• [ACTIVITY] Here are the records. Write out exactly the lines between the one holding "Theorem pick_then_stop_restores_listeners (w" and the one holding "rewrite Ht. exact", inclusive.

[Saved data entries]

Lemma next_instances (random : list nat) (w : World) :
  cache_current w →
  _instances (next random w).2 ≡ₚ _instances w
  ∧ definitions (next random w).2 = definitions w.
Proof.
  intros Hc. unfold next.
  destruct (decide (load_balance_method w = "round_robin")) as [Hrr|Hrr].
  - unfold round_robin. cbn_world. split; [apply rotate_Permutation|done].
  - destruct (decide (load_balance_method w = "weighted")) as [Hw|Hw]; [|done].
    destruct (next_weighted random w Hw Hc) as (arr & wl & Hn & Ha & _).
    unfold next in Hn. rewrite decide_False, decide_True in Hn by done.
    rewrite Hn. by cbn_world.
Qed.

Lemma run_unique_names (c : call) (w : World) :
  cache_current w → NoDup (names w) → NoDup (names (run path_join c w)).
Proof.
  intros Hc Hnd.
  destruct c as [env instance_definition|exit_of n|exit_of index
                |exit_of name|exit_of|random|group instance|group instance
                |method|value].
  - (* create_instance *)
    cbn [run]. rewrite (names_ext w) by (intros; apply create_instance_labels).
    destruct (definitions w !! instance_definition) as [def|] eqn:Hd.
    + destruct (name_taken w def) eqn:Hn.
      * rewrite create_instance_unfold. cbv zeta.
        rewrite ensure_data_directory_eq.
        change (definitions (set_directories _ w)) with (definitions w).
        rewrite Hd.
        change (name_taken (set_directories _ w) def)
          with (name_taken w def).
        by rewrite Hn.
      * destruct (create_instance_pool path_join env instance_definition
                    def w Hd Hn) as (_ & -> & _ & _).
        destruct (startup_outcome env); [done|..];
          rewrite omap_app; apply NoDup_app; (split; [done|]);
          (split; [|simpl; destruct (instance_name w _);
                     [apply NoDup_singleton|constructor]]);
          intros n Hin; simpl;
          destruct (instance_name w _) as [n'|] eqn:Hname;
          try (by intros ?%elem_of_nil);
          intros ->%list_elem_of_singleton;
          unfold instance_name in Hname; cbn [definition] in Hname;
          rewrite Hd in Hname; simpl in Hname;
          destruct (truthy_name (Name def)) eqn:Ht; try done;
          destruct (Name def) as [m|] eqn:Hm; try done;
          simplify_eq/=; apply bool_decide_eq_true in Ht;
          apply (name_taken_false w def n' Hn Hm Ht);
          apply list_elem_of_omap in Hin as (i & Hi & Hi');
          rewrite <- Hi'; by apply list_elem_of_fmap_2.
    + rewrite create_instance_unfold. cbv zeta.
      rewrite ensure_data_directory_eq.
      change (definitions (set_directories _ w)) with (definitions w).
      by rewrite Hd.
  - destruct (removal_sublist (Remove exit_of n) w I) as [Hs Hdef].
    rewrite (names_ext w)
      by (apply instance_name_ext; intros; by rewrite Hdef).
    exact (sublist_NoDup _ _ Hnd (sublist_omap _ _ _ Hs)).
  - destruct (removal_sublist (RemoveAt exit_of index) w I)
      as [Hs Hdef].
    rewrite (names_ext w)
      by (apply instance_name_ext; intros; by rewrite Hdef).
    exact (sublist_NoDup _ _ Hnd (sublist_omap _ _ _ Hs)).
  - destruct (removal_sublist (RemoveByName exit_of name) w I)
      as [Hs Hdef].
    rewrite (names_ext w)
      by (apply instance_name_ext; intros; by rewrite Hdef).
    exact (sublist_NoDup _ _ Hnd (sublist_omap _ _ _ Hs)).
  - destruct (removal_sublist (Exit exit_of) w I) as [Hs Hdef].
    rewrite (names_ext w)
      by (apply instance_name_ext; intros; by rewrite Hdef).
    exact (sublist_NoDup _ _ Hnd (sublist_omap _ _ _ Hs)).
  - cbn [run]. destruct (next_instances random w Hc) as [Hp Hdef].
    rewrite (names_ext w)
      by (apply instance_name_ext; intros; by rewrite Hdef).
    by rewrite Hp.
  - cbn [run]. rewrite (names_ext w); [done|].
    apply instance_name_ext. intros l. unfold add_instance_to_group.
    cbn_world. destruct (decide (definition instance = l)) as [->|Hne].
    + rewrite lookup_alter_eq. by destruct (definitions w !! l).
    + by rewrite lookup_alter_ne.
  - cbn [run]. rewrite (names_ext w); [done|].
    apply instance_name_ext. intros l. unfold remove_instance_from_group.
    cbn_world. destruct (decide (definition instance = l)) as [->|Hne].
    + rewrite lookup_alter_eq. by destruct (definitions w !! l).
    + by rewrite lookup_alter_ne.
  - done.
  - done.
Qed.

(** X11: in every world the pool can be in through calls made one after the
    other, no two instances of the pool carry the same name: the names of the
    instances that have one are all different. *)
Theorem reachable_unique_names (w : World) :
  reachable path_join w →
  NoDup (names w)
  ∧ ∀ j k i1 i2 n,
      _instances w !! j = Some i1 → _instances w !! k = Some i2 →
      instance_name w i1 = Some n → instance_name w i2 = Some n → j = k.
Proof.
  intros Hr.
  assert (NoDup (names w)) as Hnd.
  { induction Hr as [|c w Hr IH]; [constructor|].
    apply run_unique_names; [by apply (reachable_cache_current path_join)|done]. }
  split; [done|].
  clear Hr. unfold names in Hnd. revert Hnd.
  generalize (_instances w) as l. intros l. induction l as [|i l IH]; [done|].
  intros Hnd j k i1 i2 n Hj Hk H1 H2. simpl in Hnd.
  destruct j as [|j], k as [|k]; simplify_eq/=; [done|..].
  - rewrite H1 in Hnd. apply NoDup_cons in Hnd as [Hnot _]. exfalso.
    apply Hnot. apply list_elem_of_omap. exists i2.
    split; [by eapply list_elem_of_lookup_2|done].
  - rewrite H2 in Hnd. apply NoDup_cons in Hnd as [Hnot _]. exfalso.
    apply Hnot. apply list_elem_of_omap. exists i1.
    split; [by eapply list_elem_of_lookup_2|done].
  - f_equal. apply (IH ltac:(destruct (instance_name w i);
                             [by apply NoDup_cons in Hnd as [_ ?]|done])
                      j k i1 i2 n); done.
Qed.
(** X11: without [pickRadius], a full pick reads the one pixel at the
    click offsets, whatever their sign, and reports its colour as it is;
    the trace is exactly the supplied callbacks around the rasterization,
    the read and the report, the colour is stored in the state only when
    [passThrough] is truthy, and the session ends idle with nothing
    pending. *)
Theorem single_pixel_pick
    (p : Props) (d : Document) (e : MouseEvent) (canvas : Canvas) (fuel : nat) :
  pickRadius p = None ->
  exists w,
    run fuel [Press; Click e; Fulfil canvas] (mount p d) = Some w /\
    trace w
    = called p onInit ++ called p onPickStart
      ++ Html2canvas (target e) :: called p onPickClick ++ called p onPickStop
      ++ GetCanvasPixelColor (offsetX e) (offsetY e)
         :: OnChange (encode (canvas (offsetX e) (offsetY e)))
         :: called p onPickEnd /\
    state_colors (this w)
    = (if JS.truthy (passThrough p) then encode (canvas (offsetX e) (offsetY e))
       else {| rgb := ""; hex := "" |}) /\
    picking (this w) = false /\ pending w = [].
Proof.
  intros Hnone. rewrite Lifecycle.run_pick.
  destruct (Lifecycle.mount_facts p d) as (Hp & Hpend & Htr).
  assert (Hstate : state_colors (this (mount p d)) = {| rgb := ""; hex := "" |})
    by (unfold mount, componentDidMount; rewrite Component.call_this; reflexivity).
  revert Hp Hpend Htr Hstate. generalize (mount p d). intros m Hp Hpend Htr Hstate.
  assert (Hp1 : props (this (pickColor m)) = p)
    by (rewrite Lifecycle.pickColor_this; exact Hp).
  assert (Hs1 : state_colors (this (pickColor m)) = {| rgb := ""; hex := "" |})
    by (rewrite Lifecycle.pickColor_this; exact Hstate).
  assert (Hpend1 : pending (pickColor m) = [])
    by (rewrite Lifecycle.pickColor_pending; exact Hpend).
  assert (Htr1 : trace (pickColor m) = called p onInit ++ called p onPickStart)
    by (rewrite Lifecycle.pickColor_trace, Htr, Hp; reflexivity).
  revert Hp1 Hs1 Hpend1 Htr1. generalize (pickColor m). clear m Hp Hpend Htr Hstate.
  intros m Hp Hstate Hpend Htr.
  assert (Ht2 : props (this (targetToCanvas e m)) = p /\
                state_colors (this (targetToCanvas e m)) = {| rgb := ""; hex := "" |} /\
                picking (this (targetToCanvas e m)) = false)
    by (rewrite Session.targetToCanvas_this; cbn [props state_colors picking];
        split; [exact Hp|split; [exact Hstate|reflexivity]]).
  assert (Hpend2 : pending (targetToCanvas e m)
                   = [ {| job_offsetX := offsetX e; job_offsetY := offsetY e;
                          job_pickRadius := None |} ])
    by (rewrite Teardown.targetToCanvas_pending, Hpend, Hp, Hnone; reflexivity).
  assert (Htr2 : trace (targetToCanvas e m)
                 = called p onInit ++ called p onPickStart
                   ++ Html2canvas (target e)
                      :: called p onPickClick ++ called p onPickStop)
    by (rewrite Teardown.targetToCanvas_trace, Htr, Hp, <- app_assoc; reflexivity).
  revert Ht2 Hpend2 Htr2. generalize (targetToCanvas e m). clear m Hp Hstate Hpend Htr.
  intros m (Hp & Hstate & Hpick) Hpend Htr.
  rewrite (Lifecycle.fulfil_single _ _ _ _ _ _ Hpend). cbn [settled].
  eexists. split; [reflexivity|]. unfold extractColor.
  set (m1 := emit (GetCanvasPixelColor (offsetX e) (offsetY e)) (set_pending [] m)).
  assert (Ht1 : this m1 = this m) by reflexivity.
  assert (Hpend1 : pending m1 = []) by reflexivity.
  assert (Htr1 : trace m1 = trace m ++ [GetCanvasPixelColor (offsetX e) (offsetY e)])
    by reflexivity.
  clearbody m1.
  rewrite Lifecycle.setColors_trace, Session.setColors_state, Lifecycle.setColors_pending.
  rewrite (proj2 (Lifecycle.setColors_this _ _)), Htr1, Ht1, Htr, Hp, Hstate, Hpick, Hpend1.
  split; [|split; [reflexivity|split; reflexivity]].
  rewrite <- !app_assoc. cbn [app]. rewrite <- !app_assoc. reflexivity.
Qed.

Lemma single_pixel_pick_witness :
  let p := {| supplied := fun h => match h with onPickEnd => true | _ => false end;
              cursorActive_prop := None; cursorInactive_prop := None;
              passThrough := Some "colors"; pickRadius := None |} in
  let d := {| listeners := []; body_cursor := "auto" |} in
  let e := {| target := "page"; offsetX := -4; offsetY := 7 |} in
  let canvas : Canvas := fun x y => {| r := 10; g := 20; b := 30 |} in
  exists w,
    run 0 [Press; Click e; Fulfil canvas] (mount p d) = Some w /\
    trace w
    = called p onInit ++ called p onPickStart
      ++ Html2canvas (target e) :: called p onPickClick ++ called p onPickStop
      ++ GetCanvasPixelColor (offsetX e) (offsetY e)
         :: OnChange (encode (canvas (offsetX e) (offsetY e)))
         :: called p onPickEnd /\
    state_colors (this w)
    = (if JS.truthy (passThrough p) then encode (canvas (offsetX e) (offsetY e))
       else {| rgb := ""; hex := "" |}) /\
    picking (this w) = false /\ pending w = [].
Proof.
  cbv zeta.
  apply (single_pixel_pick
           {| supplied := fun h => match h with onPickEnd => true | _ => false end;
              cursorActive_prop := None; cursorInactive_prop := None;
              passThrough := Some "colors"; pickRadius := None |}).
  reflexivity.
Defined.

(** X12: on a document that holds neither listener, [pickColor] appends
    the click and the keydown listener, and [stopPicking] after it gives
    the listeners back as they were, with the inactive cursor; a second
    [pickColor] in a row registers nothing more and changes neither the
    instance nor the document. *)
Theorem pick_then_stop_restores_listeners (w : World) :
  listening "click" TargetToCanvas w = false ->
  listening "keydown" HandleKeydown w = false ->
  listeners (document (pickColor w)) = listeners (document w) ++ armed_listeners /\
  document (stopPicking (pickColor w))
  = {| listeners := listeners (document w); body_cursor := cursorInactive (this w) |} /\
  document (pickColor (pickColor w)) = document (pickColor w) /\
  this (pickColor (pickColor w)) = this (pickColor w).
Proof.
  intros Hc Hk. destruct (Session.pickColor_document w) as (Hcur & _ & Hls).
  specialize (Hls Hc Hk). split; [exact Hls|]. split; [|split].
  - rewrite Teardown.stopPicking_document, Hls, Lifecycle.pickColor_this.
    cbn [cursorInactive]. f_equal.
    rewrite (filter_app _ (listeners (document w)) armed_listeners), filter_app.
    rewrite !Session.filter_unlistened by assumption.
    apply app_nil_r.
  - destruct (Lifecycle.pickColor_listens w) as [Lc Lk].
    destruct (pickColor w) as [t [ls cur] pend tr] eqn:E.
    assert (Hact : cur = cursorActive t).
    { cbn [document body_cursor] in Hcur.
      pose proof (Lifecycle.pickColor_this w) as Ht. rewrite E in Ht. cbn [this] in Ht.
      rewrite Ht. exact Hcur. }
    unfold listening in Lc, Lk. cbn [document listeners] in Lc, Lk.
    unfold pickColor, call. cbn [this].
    destruct (supplied (props t) onPickStart);
      unfold addEventListener, listening; cbn -[existsb same_listener];
      rewrite Lc; cbn -[existsb same_listener]; rewrite Lk; rewrite Hact; reflexivity.
  - rewrite !Lifecycle.pickColor_this. reflexivity.
Qed.

Lemma pick_then_stop_restores_listeners_witness :
  let w := {| this := new_EyeDropper
                        {| supplied := fun _ => true; cursorActive_prop := None;
                           cursorInactive_prop := None; passThrough := None;
                           pickRadius := None |};
              document := {| listeners := [("keypress", HandleKeydown)];
                             body_cursor := "auto" |};
              pending := []; trace := [] |} in
  listeners (document (pickColor w)) = listeners (document w) ++ armed_listeners /\
  document (stopPicking (pickColor w))
  = {| listeners := listeners (document w); body_cursor := cursorInactive (this w) |} /\
  document (pickColor (pickColor w)) = document (pickColor w) /\
  this (pickColor (pickColor w)) = this (pickColor w).
Proof.
  cbv zeta. apply pick_then_stop_restores_listeners; reflexivity.
Defined.

(** X13: the constructor never leaves a cursor empty: a cursor passed by
    the host is kept unless it is the empty string, and a missing or empty
    one is replaced by copy (active) or auto (inactive); the instance
    starts idle with empty colour strings. *)
Theorem constructor_cursors (p : Props) :
  cursorActive (new_EyeDropper p) <> "" /\
  cursorInactive (new_EyeDropper p) <> "" /\
  (forall s, s <> "" ->
     (cursorActive_prop p = Some s -> cursorActive (new_EyeDropper p) = s) /\
     (cursorInactive_prop p = Some s -> cursorInactive (new_EyeDropper p) = s)) /\
  (cursorActive_prop p = None \/ cursorActive_prop p = Some "" ->
     cursorActive (new_EyeDropper p) = "copy") /\
  (cursorInactive_prop p = None \/ cursorInactive_prop p = Some "" ->
     cursorInactive (new_EyeDropper p) = "auto") /\
  picking (new_EyeDropper p) = false /\
  state_colors (new_EyeDropper p) = {| rgb := ""; hex := "" |}.
Proof.
  assert (Hne : forall o default, default <> "" -> or_default o default <> "").
  { intros [s|] default Hd; [|exact Hd]. unfold or_default, JS.truthy.
    destruct (s =? "")%string eqn:E; [exact Hd|]. apply String.eqb_neq. exact E. }
  assert (Hkeep : forall s default, s <> "" -> or_default (Some s) default = s).
  { intros s default Hs. unfold or_default, JS.truthy.
    apply String.eqb_neq in Hs. rewrite Hs. reflexivity. }
  cbn [new_EyeDropper cursorActive cursorInactive picking state_colors].
  split; [apply Hne; discriminate|]. split; [apply Hne; discriminate|].
  split; [|split; [|split; [|split; reflexivity]]].
  - intros s Hs. split; intros ->; apply Hkeep; exact Hs.
  - intros [-> | ->]; reflexivity.
  - intros [-> | ->]; reflexivity.
Qed.

Lemma constructor_cursors_witness :
  let p := {| supplied := fun _ => false; cursorActive_prop := Some "crosshair";
              cursorInactive_prop := Some ""; passThrough := None;
              pickRadius := None |} in
  cursorActive (new_EyeDropper p) = "crosshair" /\
  cursorInactive (new_EyeDropper p) = "auto".
Proof.
  cbv zeta.
  destruct (constructor_cursors
              {| supplied := fun _ => false; cursorActive_prop := Some "crosshair";
                 cursorInactive_prop := Some ""; passThrough := None;
                 pickRadius := None |}) as (_ & _ & Hkeep & _ & Hdefault & _).
  split.
  - apply (Hkeep "crosshair"); [discriminate|reflexivity].
  - apply Hdefault. right. reflexivity.
Defined.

• [ANSWER AREA]
Theorem pick_then_stop_restores_listeners (w : World) :
  listening "click" TargetToCanvas w = false ->
  listening "keydown" HandleKeydown w = false ->
  listeners (document (pickColor w)) = listeners (document w) ++ armed_listeners /\
  document (stopPicking (pickColor w))
  = {| listeners := listeners (document w); body_cursor := cursorInactive (this w) |} /\
  document (pickColor (pickColor w)) = document (pickColor w) /\
  this (pickColor (pickColor w)) = this (pickColor w).
Proof.
  intros Hc Hk. destruct (Session.pickColor_document w) as (Hcur & _ & Hls).
  specialize (Hls Hc Hk). split; [exact Hls|]. split; [|split].
  - rewrite Teardown.stopPicking_document, Hls, Lifecycle.pickColor_this.
    cbn [cursorInactive]. f_equal.
    rewrite (filter_app _ (listeners (document w)) armed_listeners), filter_app.
    rewrite !Session.filter_unlistened by assumption.
    apply app_nil_r.
  - destruct (Lifecycle.pickColor_listens w) as [Lc Lk].
    destruct (pickColor w) as [t [ls cur] pend tr] eqn:E.
    assert (Hact : cur = cursorActive t).
    { cbn [document body_cursor] in Hcur.
      pose proof (Lifecycle.pickColor_this w) as Ht. rewrite E in Ht. cbn [this] in Ht.
      rewrite Ht. exact Hcur. }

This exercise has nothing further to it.